INPUT MATERIAL START
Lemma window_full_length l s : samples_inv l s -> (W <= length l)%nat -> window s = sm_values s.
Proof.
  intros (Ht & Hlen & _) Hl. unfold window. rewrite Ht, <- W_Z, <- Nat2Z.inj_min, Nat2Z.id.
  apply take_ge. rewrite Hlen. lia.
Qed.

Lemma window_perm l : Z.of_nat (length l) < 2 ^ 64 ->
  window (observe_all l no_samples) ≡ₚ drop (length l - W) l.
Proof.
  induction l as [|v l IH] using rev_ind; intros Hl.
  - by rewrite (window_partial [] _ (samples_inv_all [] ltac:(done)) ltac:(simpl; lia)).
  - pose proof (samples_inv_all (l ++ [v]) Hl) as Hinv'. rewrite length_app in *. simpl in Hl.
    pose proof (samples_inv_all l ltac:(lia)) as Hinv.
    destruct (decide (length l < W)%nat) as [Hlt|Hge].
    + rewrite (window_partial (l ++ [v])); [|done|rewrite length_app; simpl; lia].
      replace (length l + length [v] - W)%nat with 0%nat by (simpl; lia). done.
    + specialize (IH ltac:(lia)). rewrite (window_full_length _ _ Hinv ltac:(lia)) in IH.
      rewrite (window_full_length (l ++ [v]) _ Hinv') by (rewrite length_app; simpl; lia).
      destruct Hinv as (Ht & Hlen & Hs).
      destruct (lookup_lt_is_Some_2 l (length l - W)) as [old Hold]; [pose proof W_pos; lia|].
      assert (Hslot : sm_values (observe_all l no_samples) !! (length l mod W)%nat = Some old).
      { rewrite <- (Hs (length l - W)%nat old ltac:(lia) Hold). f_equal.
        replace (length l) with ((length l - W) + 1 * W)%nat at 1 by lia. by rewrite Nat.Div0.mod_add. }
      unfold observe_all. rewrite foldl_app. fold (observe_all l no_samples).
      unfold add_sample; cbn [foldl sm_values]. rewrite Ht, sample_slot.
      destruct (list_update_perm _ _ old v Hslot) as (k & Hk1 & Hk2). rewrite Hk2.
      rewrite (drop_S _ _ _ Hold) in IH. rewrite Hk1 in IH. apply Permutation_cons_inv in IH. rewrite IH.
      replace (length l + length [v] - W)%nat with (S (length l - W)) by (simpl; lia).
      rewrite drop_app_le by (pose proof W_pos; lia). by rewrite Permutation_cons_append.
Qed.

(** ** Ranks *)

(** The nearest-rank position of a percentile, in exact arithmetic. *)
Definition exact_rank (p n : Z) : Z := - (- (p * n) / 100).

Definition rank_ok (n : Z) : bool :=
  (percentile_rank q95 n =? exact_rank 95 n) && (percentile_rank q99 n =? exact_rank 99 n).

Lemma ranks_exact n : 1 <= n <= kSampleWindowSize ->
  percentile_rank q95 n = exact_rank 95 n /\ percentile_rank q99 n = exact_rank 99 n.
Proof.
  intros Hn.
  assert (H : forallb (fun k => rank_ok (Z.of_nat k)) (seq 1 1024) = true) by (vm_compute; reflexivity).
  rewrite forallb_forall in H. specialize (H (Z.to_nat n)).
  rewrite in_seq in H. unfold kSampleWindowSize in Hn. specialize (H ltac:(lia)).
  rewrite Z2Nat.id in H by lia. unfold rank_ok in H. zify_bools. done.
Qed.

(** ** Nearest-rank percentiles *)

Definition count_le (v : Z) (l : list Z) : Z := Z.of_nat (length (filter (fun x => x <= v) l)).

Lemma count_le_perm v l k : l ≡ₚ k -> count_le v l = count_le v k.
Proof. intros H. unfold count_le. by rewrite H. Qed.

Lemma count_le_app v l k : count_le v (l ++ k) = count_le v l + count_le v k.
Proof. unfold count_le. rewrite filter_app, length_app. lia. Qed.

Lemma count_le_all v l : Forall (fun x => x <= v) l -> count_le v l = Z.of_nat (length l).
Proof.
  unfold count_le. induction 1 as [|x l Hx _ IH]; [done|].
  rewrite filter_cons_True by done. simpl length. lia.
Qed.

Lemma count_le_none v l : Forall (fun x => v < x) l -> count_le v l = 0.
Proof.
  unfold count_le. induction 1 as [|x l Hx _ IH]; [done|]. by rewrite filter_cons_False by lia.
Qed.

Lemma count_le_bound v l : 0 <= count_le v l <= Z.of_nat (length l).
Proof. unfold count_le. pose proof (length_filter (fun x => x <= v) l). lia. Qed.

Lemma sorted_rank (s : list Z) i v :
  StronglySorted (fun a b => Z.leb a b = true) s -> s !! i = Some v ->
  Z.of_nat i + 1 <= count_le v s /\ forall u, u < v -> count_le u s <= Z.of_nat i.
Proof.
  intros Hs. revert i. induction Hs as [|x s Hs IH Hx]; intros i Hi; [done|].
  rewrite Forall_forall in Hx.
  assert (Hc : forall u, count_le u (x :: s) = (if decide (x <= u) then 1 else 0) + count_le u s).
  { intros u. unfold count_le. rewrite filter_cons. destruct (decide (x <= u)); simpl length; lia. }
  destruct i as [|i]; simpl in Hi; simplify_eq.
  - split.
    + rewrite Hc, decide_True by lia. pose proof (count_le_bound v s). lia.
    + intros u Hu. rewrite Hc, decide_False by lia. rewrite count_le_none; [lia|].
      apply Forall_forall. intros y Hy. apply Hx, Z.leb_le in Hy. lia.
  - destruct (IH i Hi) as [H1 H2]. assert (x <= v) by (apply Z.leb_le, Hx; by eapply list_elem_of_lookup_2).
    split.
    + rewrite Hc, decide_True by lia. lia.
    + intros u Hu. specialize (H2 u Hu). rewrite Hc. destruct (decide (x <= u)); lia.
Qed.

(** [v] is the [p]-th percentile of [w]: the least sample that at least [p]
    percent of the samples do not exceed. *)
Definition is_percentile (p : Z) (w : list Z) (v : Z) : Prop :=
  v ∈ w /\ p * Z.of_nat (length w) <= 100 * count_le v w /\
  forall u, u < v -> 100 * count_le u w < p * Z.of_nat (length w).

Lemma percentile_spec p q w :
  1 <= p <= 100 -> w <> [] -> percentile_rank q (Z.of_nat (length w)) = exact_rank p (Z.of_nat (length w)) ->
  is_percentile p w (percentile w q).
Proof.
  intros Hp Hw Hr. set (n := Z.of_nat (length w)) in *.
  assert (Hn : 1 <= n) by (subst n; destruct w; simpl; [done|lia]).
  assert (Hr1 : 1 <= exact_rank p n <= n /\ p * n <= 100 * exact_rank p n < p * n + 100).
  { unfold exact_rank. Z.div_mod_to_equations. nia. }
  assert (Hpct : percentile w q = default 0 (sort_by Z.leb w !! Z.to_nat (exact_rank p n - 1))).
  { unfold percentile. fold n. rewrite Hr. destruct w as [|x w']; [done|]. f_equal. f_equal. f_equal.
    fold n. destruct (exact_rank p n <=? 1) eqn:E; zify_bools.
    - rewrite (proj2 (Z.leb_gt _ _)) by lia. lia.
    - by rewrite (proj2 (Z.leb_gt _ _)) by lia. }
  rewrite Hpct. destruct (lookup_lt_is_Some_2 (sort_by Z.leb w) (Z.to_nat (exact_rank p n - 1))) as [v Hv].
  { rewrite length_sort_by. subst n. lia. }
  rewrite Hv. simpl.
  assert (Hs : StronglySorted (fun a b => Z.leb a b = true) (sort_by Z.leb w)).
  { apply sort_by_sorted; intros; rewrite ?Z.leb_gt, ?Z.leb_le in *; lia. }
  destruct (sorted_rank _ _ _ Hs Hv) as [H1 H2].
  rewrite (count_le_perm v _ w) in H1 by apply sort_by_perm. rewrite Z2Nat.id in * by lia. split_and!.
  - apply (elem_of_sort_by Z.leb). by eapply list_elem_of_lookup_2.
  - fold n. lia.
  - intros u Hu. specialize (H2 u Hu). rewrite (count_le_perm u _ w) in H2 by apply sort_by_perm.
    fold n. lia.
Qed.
INPUT MATERIAL END
INPUT MATERIAL START
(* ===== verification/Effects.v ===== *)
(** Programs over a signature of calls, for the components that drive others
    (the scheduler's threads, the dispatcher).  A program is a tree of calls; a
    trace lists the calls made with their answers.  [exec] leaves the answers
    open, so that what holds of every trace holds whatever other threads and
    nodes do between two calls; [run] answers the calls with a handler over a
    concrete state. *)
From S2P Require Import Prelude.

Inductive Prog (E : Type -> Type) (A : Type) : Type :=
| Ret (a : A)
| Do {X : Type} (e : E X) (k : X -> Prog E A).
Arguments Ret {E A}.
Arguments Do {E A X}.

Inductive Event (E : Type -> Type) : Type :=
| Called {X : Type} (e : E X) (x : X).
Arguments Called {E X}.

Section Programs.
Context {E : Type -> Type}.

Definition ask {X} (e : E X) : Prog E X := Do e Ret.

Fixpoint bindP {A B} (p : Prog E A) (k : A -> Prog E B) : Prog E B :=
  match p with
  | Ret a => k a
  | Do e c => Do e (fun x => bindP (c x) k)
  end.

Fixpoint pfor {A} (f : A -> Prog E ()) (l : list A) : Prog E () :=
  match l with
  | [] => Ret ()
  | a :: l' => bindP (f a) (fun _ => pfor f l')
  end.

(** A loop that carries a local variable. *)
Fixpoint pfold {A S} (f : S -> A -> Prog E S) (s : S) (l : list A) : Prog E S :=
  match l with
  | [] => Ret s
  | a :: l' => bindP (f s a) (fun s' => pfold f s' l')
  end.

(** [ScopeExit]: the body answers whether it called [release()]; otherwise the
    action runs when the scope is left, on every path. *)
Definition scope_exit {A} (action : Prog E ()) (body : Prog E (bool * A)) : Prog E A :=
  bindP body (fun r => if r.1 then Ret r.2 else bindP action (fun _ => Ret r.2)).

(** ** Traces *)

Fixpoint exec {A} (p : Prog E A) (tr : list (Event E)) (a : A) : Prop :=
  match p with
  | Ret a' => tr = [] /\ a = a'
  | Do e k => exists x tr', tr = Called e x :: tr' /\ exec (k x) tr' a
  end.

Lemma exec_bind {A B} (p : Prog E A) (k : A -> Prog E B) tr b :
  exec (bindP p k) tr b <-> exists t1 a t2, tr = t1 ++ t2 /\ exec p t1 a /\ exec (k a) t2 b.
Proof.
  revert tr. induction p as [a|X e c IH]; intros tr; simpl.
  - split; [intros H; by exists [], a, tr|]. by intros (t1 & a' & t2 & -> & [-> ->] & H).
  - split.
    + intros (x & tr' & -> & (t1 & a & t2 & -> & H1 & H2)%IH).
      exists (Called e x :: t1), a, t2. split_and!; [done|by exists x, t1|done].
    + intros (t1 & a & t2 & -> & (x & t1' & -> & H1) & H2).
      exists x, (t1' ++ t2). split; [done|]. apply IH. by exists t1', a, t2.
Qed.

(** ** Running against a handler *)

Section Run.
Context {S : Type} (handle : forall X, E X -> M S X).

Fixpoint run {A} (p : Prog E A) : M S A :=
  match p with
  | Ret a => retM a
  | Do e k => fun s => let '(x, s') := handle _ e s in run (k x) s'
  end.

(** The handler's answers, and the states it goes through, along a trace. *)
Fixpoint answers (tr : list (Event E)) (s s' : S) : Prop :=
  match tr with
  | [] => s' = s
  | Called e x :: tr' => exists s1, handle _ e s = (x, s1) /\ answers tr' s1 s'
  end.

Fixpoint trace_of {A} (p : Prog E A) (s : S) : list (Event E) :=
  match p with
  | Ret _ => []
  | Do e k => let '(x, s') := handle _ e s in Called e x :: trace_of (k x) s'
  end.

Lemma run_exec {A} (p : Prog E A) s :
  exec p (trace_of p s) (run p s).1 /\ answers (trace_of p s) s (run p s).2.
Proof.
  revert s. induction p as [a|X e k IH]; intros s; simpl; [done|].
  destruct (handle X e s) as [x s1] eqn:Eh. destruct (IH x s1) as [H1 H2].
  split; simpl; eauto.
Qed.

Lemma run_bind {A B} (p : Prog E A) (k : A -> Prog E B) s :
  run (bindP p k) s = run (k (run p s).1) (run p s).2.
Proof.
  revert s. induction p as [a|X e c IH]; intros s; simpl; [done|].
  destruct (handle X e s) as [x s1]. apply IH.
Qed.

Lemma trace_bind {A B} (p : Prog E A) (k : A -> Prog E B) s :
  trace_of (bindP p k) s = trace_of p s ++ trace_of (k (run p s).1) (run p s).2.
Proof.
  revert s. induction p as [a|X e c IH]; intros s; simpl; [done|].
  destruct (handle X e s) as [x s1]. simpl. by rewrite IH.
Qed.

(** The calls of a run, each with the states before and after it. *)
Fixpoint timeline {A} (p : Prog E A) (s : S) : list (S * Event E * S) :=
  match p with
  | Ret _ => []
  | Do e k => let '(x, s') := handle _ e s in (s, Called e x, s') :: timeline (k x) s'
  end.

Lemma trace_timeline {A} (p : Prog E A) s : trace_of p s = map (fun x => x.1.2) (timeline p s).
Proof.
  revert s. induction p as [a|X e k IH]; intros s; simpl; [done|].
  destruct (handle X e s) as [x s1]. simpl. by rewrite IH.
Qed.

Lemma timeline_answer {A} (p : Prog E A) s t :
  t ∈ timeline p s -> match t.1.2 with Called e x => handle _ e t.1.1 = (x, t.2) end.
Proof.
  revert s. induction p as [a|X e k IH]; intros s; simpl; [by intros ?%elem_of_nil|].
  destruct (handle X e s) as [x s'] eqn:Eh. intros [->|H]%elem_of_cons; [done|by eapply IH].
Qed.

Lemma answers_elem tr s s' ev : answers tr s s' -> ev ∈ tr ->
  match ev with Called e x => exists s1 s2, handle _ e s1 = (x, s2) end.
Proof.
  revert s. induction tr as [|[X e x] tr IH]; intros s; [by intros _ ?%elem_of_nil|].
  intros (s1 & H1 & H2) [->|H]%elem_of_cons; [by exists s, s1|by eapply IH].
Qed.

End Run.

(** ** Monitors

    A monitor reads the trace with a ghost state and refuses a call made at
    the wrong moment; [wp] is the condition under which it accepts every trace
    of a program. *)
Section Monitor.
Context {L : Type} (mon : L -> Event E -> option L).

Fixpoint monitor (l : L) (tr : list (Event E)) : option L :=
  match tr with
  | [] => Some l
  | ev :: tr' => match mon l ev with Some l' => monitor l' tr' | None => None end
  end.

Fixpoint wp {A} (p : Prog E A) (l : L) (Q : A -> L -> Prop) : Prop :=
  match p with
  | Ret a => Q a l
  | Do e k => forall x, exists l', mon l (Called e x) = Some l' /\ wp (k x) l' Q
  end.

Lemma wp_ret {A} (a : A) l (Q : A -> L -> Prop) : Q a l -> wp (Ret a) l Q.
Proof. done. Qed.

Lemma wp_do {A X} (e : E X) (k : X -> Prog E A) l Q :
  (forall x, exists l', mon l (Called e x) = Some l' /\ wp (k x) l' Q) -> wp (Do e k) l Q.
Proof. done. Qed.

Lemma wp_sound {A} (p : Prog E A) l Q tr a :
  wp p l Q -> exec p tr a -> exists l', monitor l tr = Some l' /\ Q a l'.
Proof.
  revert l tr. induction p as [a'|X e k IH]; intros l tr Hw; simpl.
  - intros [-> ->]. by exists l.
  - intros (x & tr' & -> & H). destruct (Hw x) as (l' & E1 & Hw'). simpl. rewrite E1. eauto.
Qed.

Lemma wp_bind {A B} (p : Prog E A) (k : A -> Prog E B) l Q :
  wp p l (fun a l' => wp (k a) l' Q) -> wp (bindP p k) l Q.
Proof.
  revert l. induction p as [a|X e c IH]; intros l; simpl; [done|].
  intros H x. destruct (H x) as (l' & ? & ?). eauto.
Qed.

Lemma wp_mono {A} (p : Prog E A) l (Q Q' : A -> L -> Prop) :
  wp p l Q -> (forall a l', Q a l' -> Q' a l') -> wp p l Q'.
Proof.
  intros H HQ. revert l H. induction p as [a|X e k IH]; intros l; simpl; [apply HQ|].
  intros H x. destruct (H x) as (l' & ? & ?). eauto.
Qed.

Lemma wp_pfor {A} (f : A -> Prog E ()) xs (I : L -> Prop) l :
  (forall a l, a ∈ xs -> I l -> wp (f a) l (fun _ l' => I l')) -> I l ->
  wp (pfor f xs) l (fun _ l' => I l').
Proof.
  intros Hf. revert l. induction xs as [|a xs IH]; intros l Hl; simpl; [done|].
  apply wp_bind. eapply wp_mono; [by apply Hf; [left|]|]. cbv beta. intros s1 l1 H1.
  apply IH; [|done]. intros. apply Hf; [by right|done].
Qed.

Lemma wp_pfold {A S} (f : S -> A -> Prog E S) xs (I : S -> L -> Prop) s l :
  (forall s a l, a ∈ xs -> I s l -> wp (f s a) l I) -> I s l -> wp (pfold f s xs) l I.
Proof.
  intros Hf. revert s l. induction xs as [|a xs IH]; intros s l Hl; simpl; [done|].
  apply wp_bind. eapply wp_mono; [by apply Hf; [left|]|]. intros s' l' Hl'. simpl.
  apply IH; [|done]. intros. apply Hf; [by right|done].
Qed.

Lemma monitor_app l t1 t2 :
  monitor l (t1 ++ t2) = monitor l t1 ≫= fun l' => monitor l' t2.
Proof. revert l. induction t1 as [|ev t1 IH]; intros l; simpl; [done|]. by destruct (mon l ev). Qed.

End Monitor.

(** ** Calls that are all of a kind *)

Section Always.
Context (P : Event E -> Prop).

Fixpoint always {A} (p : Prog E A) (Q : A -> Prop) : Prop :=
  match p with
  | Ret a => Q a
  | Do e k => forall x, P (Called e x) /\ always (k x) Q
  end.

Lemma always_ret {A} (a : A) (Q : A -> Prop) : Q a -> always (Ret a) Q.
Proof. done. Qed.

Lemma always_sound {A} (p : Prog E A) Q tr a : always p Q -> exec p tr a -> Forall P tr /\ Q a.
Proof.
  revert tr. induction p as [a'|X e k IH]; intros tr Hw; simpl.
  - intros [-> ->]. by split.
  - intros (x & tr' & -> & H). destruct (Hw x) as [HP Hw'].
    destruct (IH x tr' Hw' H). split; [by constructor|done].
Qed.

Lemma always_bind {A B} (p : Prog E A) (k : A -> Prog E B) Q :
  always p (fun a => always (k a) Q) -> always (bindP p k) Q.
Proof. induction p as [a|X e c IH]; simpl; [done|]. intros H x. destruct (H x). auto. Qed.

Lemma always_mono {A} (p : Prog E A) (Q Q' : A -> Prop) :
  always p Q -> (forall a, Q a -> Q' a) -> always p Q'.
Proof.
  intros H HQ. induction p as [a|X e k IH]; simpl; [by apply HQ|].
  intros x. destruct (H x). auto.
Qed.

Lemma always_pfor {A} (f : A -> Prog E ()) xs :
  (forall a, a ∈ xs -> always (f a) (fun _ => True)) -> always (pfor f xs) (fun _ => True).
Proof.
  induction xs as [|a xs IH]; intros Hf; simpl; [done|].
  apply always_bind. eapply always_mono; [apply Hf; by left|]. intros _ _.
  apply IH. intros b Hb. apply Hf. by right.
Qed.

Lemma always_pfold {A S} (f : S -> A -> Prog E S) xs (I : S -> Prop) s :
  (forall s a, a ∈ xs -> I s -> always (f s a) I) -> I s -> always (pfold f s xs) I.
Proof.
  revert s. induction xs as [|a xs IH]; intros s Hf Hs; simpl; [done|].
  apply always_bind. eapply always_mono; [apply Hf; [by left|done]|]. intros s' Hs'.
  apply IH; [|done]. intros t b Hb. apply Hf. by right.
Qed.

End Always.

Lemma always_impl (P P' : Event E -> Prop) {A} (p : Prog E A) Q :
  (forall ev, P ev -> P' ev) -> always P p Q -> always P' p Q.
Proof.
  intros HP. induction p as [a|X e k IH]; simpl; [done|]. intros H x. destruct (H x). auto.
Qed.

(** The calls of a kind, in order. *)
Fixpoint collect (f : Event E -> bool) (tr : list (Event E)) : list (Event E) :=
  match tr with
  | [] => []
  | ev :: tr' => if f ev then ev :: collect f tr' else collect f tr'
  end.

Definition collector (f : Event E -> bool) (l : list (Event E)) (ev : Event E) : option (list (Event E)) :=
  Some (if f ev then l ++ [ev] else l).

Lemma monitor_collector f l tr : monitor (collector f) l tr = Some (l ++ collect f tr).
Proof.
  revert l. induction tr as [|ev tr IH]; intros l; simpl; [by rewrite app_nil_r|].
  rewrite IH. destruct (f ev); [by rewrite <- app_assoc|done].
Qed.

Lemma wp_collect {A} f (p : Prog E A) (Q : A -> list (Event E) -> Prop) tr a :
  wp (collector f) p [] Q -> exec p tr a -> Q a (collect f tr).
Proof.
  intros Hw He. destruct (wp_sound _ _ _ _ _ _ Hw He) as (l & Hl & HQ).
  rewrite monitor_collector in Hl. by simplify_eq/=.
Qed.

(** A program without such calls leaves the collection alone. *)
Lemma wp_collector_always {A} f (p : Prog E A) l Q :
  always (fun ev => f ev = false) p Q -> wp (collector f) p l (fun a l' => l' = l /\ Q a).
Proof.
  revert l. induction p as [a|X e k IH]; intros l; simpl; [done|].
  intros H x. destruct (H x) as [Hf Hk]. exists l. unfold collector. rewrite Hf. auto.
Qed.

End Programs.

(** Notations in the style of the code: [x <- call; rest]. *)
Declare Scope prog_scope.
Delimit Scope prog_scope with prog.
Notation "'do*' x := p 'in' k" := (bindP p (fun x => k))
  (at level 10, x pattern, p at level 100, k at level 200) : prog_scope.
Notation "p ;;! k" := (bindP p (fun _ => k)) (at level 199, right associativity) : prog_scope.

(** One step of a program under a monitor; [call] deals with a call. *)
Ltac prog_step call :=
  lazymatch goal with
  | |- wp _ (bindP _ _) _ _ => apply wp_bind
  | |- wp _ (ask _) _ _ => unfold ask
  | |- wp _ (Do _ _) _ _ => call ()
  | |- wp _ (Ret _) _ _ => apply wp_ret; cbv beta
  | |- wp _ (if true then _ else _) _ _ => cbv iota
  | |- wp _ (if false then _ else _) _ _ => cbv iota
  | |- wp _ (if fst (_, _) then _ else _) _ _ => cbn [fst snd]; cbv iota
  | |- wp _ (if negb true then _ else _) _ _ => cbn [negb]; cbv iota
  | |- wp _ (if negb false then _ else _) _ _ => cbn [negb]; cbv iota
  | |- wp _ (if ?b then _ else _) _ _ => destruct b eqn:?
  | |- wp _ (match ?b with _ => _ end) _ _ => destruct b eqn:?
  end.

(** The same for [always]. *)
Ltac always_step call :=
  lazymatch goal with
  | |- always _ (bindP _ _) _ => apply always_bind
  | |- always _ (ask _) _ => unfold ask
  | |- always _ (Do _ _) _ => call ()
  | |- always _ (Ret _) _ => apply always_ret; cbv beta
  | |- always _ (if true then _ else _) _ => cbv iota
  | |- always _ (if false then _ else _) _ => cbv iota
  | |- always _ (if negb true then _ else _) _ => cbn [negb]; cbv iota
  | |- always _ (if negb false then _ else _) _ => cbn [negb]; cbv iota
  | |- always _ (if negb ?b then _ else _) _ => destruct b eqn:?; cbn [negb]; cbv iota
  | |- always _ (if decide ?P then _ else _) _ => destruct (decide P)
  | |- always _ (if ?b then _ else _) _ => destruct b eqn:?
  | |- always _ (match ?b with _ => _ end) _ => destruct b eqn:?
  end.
INPUT MATERIAL END
INPUT MATERIAL START
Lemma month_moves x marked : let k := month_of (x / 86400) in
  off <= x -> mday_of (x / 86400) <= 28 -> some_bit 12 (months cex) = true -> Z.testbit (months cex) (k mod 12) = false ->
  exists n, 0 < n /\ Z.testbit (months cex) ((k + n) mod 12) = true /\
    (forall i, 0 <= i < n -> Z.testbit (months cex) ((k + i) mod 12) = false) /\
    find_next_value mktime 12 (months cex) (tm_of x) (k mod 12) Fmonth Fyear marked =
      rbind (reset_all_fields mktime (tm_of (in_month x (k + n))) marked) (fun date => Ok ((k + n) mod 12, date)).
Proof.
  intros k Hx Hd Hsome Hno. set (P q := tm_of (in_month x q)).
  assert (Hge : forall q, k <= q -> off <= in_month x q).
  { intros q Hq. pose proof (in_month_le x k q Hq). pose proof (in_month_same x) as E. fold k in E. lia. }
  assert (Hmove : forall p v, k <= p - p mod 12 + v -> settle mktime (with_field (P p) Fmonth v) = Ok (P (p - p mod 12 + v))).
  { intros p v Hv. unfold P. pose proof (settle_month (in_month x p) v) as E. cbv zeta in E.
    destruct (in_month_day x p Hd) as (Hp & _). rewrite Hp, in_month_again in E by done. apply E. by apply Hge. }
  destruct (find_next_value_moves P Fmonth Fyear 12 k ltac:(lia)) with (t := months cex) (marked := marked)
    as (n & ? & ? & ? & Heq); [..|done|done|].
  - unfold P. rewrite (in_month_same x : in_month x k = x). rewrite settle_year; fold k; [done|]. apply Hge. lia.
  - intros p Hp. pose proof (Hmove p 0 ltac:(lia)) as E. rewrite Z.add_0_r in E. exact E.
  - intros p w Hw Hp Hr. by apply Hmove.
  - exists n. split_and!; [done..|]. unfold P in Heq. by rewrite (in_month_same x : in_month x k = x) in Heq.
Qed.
INPUT MATERIAL END
§ PROBLEM STATEMENT
Within the material above, transcribe exactly the lines that run from the line holding "Lemma window_full_length l" through the line holding "rewrite (window_full_length (l".

§ EXERCISE ANSWER
Lemma window_full_length l s : samples_inv l s -> (W <= length l)%nat -> window s = sm_values s.
Proof.
  intros (Ht & Hlen & _) Hl. unfold window. rewrite Ht, <- W_Z, <- Nat2Z.inj_min, Nat2Z.id.
  apply take_ge. rewrite Hlen. lia.
Qed.

Lemma window_perm l : Z.of_nat (length l) < 2 ^ 64 ->
  window (observe_all l no_samples) ≡ₚ drop (length l - W) l.
Proof.
  induction l as [|v l IH] using rev_ind; intros Hl.
  - by rewrite (window_partial [] _ (samples_inv_all [] ltac:(done)) ltac:(simpl; lia)).
  - pose proof (samples_inv_all (l ++ [v]) Hl) as Hinv'. rewrite length_app in *. simpl in Hl.
    pose proof (samples_inv_all l ltac:(lia)) as Hinv.
    destruct (decide (length l < W)%nat) as [Hlt|Hge].
    + rewrite (window_partial (l ++ [v])); [|done|rewrite length_app; simpl; lia].
      replace (length l + length [v] - W)%nat with 0%nat by (simpl; lia). done.
    + specialize (IH ltac:(lia)). rewrite (window_full_length _ _ Hinv ltac:(lia)) in IH.
      rewrite (window_full_length (l ++ [v]) _ Hinv') by (rewrite length_app; simpl; lia).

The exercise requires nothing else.